Over the years, my team and I at Insight have helped many individual clients navigate through many individual moments – moments of hardship and difficulty. But in March, we were overwhelmed when hundreds of customers were all having a combined moment of difficulty. Our natural position was to help out, to serve, but the heavy lean on our business caused us to reach back into the IT ecosystem for support.
Yet, the weight of the problem only amplified the more we brushed through the weeds and pushed deeper into the ecosystem.
Distributors were dealing with thousands of their customers – solution providers and resellers – leaning on them for support. In turn, partners like Microsoft were fielding appeals from millions of organisations, all being adversely affected by the global pandemic.
The technology industry hasn’t been squeezed, and businesses forced to scale back, for well over a decade. A very notable macro-trend also occurred in that decade: Cloud technology and a move away from capital expenditure in favour of operating expenditure for technology investment.
Then, earlier this year, the pandemic came along and caused a rapid deceleration for many businesses. It exposed a situation which hadn’t previously been considered a major financial Achilles heel - just keeping the lights on in business involves a much higher ongoing technology operational cost than in the past.
A decade ago, you owned most of your IT infrastructure – acquired under a CapEx model from a budget allocation one or two financial years prior. There was no substantial ongoing costs nor financial ramifications for how efficiently you utilised your infrastructure. A poorly configured application chewing up terabytes of data in a SQL database wasn’t cause for change – because you already owned the storage and licensing. The growing application footprint didn’t cost you any more or any less.
Flash forward to now – much of our technology infrastructure isn’t owned. We subscribe to it month to month or on an annual basis. There are constant outgoings to keep it operational. How efficiently we utilise resources influences those ongoing costs. Suddenly, that poorly configured application chewing up storage and database resources, has the cost equivalent of leaving a tap running – or worse, a firehose.
Most organisations do, of course, have some sensitivity to this. But, as long as revenue is ticking over the technology infrastructure costs are absorbed, and there’s still a healthy operating margin. Until revenue stops.
When businesses suffered a hit to their revenue almost overnight, there was a scramble to reduce or cut costs. But for many, the ongoing costs to “keep the lights on” from a technology perspective was shocking. Where, in the past, technology wasn’t a massive ongoing operating expense, it was now a standout line item - one that many companies were finding difficult to reign in quickly.
Unless you planned and prepared for it, it’s not easy to repurpose, scale back or switch off resources to stop them racking up costs. That poorly configured app might be critical and can’t simply be turned off.
A company wide discipline
“All organisations attempt to optimise IT costs,” according to Jim McGittigan, research VP at Gartner. “But those that do it best focus on cost optimisation as an ongoing discipline, not as a one-off exercise.”

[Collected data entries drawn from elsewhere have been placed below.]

(** C11: but not only the admin commits roots: with no authorization at all, any caller can
    commit a fresh root through [commit_root_with_oplog], and afterwards the admin's own
    commit of that root fails for ever. *)
Theorem anyone_commits_roots s env root oroot st en n metadata :
  reachable s -> (forall a, authorized env a = false) ->
  root_index s !! root = None -> count s < u64_max -> length oroot = 32%nat -> st <= en ->
  let s' := transact env (CommitRootWithOplog root oroot st en n metadata) s in
  CurrentRoot s' = Some (count s + 1) /\
  (exists e, RootEntries s' !! (count s + 1) = Some e /\ re_root e = root /\ re_metadata e = metadata) /\
  forall txs env' metadata', by_admin env' (transact_all txs s') ->
    (commit_root root metadata' env' (transact_all txs s')).1 = Fail _ RootAlreadyCommitted.
Proof.
  intros Hr _ Hroot Hn Hlen Hle s'. pose proof (reachable_ok _ Hr) as Hok.
  set (c := {| oplog_root := oroot; oplog_start_ts := st; oplog_end_ts := en; oplog_entry_count := n |}).
  assert (s' = committed env root metadata (Some c) s) as Hs'.
  { by apply commit_root_with_oplog_run. }
  rewrite Hs'. split; [done|]. split; [eexists; cbn; by rewrite lookup_insert_eq|].
  intros txs env' metadata' (a & Ha & Hauth).
  assert (ledger_ok s') as Hok' by (eapply effect_ok; [done|apply transact_effect_cases]).
  rewrite Hs' in Hok'.
  destruct (transact_all_extends txs _ Hok') as [_ Hext].
  assert (root_index (transact_all txs (committed env root metadata (Some c) s)) !! root
          = Some (count s + 1)) as Hin.
  { apply (ext_index _ _ Hext). cbn. unfold root_index. cbn. by rewrite lookup_insert_eq. }
  clear Hext. revert Ha Hin. generalize (transact_all txs (committed env root metadata (Some c) s)).
  intros s2 Ha Hin. unfold commit_root. run_call. rewrite Ha. cbn. rewrite Hauth. cbn. rewrite Hin.
  by rewrite bool_decide_eq_true_2.
Qed.
Lemma net_keeps_epochs {A} (m : netM A) : epochs_kept (on_net m).
Proof. intros w. unfold on_net. by destruct (m (dw_net w)) as [[a|[]] n]. Qed.
Lemma attempt_keeps_epochs {E E' A} (m : daemon E A) : epochs_kept m -> epochs_kept (attempt (E' := E') m).
Proof. intros Hm w. specialize (Hm w). unfold attempt. by destruct (m w) as [[a|[]] w1]. Qed.
Lemma cid_keeps_epochs n {E} : epochs_kept (ipfs_cid n (E := E)).
Proof.
  intros w. unfold ipfs_cid, attempt, on_audit, mbind, stateR_bind.
  by destruct (load_ipfs_cid (Z.of_N n) (dw_log w)) as [[a|e] x].
Qed.
Lemma kept_run {E A} (m : daemon E A) w r w' : epochs_kept m -> m w = (r, w') -> dw_epochs w' = dw_epochs w.
Proof. intros Hm H. specialize (Hm w). by rewrite H in Hm. Qed.

Lemma commit_native_root polls st kp epoch root_hex_ metadata w r w' :
  commit_native polls st kp epoch root_hex_ metadata w = (Ok r, w') -> cr_root_hex r = root_hex_.
Proof.
  unfold commit_native. destruct (Epoch.oplog_merkle_root_hex epoch) as [o|].
  all: intros H; apply on_net_Ok in H as (n & H & _).
  all: unfold commit_root_with_oplog_native, commit_root_native in H.
  all: repeat (apply stateR_bind_Ok in H as (? & ? & _ & H); try case_match).
  all: by injection H as <- _.
Qed.

(** The transaction of a commit, or the entry of the history it falls back to. *)
Lemma committed_root polls st kp probe epoch root metadata w cr w1 res w2 :
  attempt (E' := AuditError) (commit_native polls st kp epoch root metadata) w = (Ok cr, w1) ->
  match cr with
  | Ok r => mret r
  | Err e =>
    if str_contains "#2" (error_text e) then
      history ← on_net (get_root_history_native probe (chain_contract_id st) 20);
      existing ← try_with id (ok_or (List.find (fun e => bool_decide (or_root_hex e = root)) history)
        (Validation ("root " +:+ root +:+
          " is already committed but could not be found in the on-chain history")));
      mret {| cr_sequence := or_sequence existing; cr_tx_hash := ""; cr_root_hex := or_root_hex existing |}
    else fail e
  end w1 = (Ok res, w2) ->
  cr_root_hex res = root /\ dw_epochs w2 = dw_epochs w.
Proof.
  intros H1 H2.
  assert (dw_epochs w1 = dw_epochs w) as Hw1.
  { eapply kept_run; [|exact H1]. apply attempt_keeps_epochs. unfold commit_native.
    destruct (Epoch.oplog_merkle_root_hex epoch); apply net_keeps_epochs. }
  apply attempt_Ok in H1. destruct cr as [r|e].
  - injection H2 as <- <-. split; [by eapply commit_native_root|done].
  - destruct (str_contains _ _); [|done].
    apply stateR_bind_Ok in H2 as (history & w3 & Hh & H2).
    apply kept_run in Hh; [|apply net_keeps_epochs].
    apply stateR_bind_Ok in H2 as (x & w4 & [Hfound ->]%ok_or_with & H2). injection H2 as <- <-.
    apply List.find_some in Hfound as [_ Hfound%bool_decide_eq_true]. split; [done|by rewrite Hh].
Qed.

The outcome of this sudden scrutiny on ongoing technology costs is a renewed focus on cost optimisation.
Indeed, we’re already seeing a ramp-up of CFOs, CIOs and CTOs looking to us to help understand how they can build a better cost optimisation practice. The goal in itself isn’t just to reduce costs. The overarching objective is to be able to better manage the business through a major disruption. You know – like a global pandemic!
Our ongoing Cost Optimisation Workshops continue to deepen the penetration of IT Cost Optimisation knowledge within an organisation. The smartest CTOs recognise they must help teams and roles widely across their organisations understand the IT cost implications of their decisions and behaviours. The result is more conversations across the company that sound like, “if you operate a service this way, it can blow up this cost…design your app that way, and you unnecessarily increase that cost…build that thing on that resource, and you’ll double the cost compared to building it on this resource.”
We conducted an initial cost optimisation workshop with a client last year. At that time, the CTO and two or three senior leaders attended. We repeated the workshop recently with the same organisation. This time around, there were twenty folks on the call. Finance people, product managers, developers, designers, application architects – a widening buy-in of responsibility to optimise the ongoing cost of technology.
IT Cost optimisation isn’t new. It’s always been important. But over the past few months it’s had a Bunsen burner stuck beneath it bringing it to boiling point.
Many significant steps are being taken across the entire technology ecosystem – from clients through to vendors - to make the adoption of IT cost optimisation a standard and sound practice. We all need to work together to ensure proper governance, management, people, processes and tools are in place so organisations can be confident in building and accelerating a modern technology infrastructure. But, with the certainty it won’t cripple them in an unexpected disruption.
But let’s just hope we don’t have one at this scale, ever again.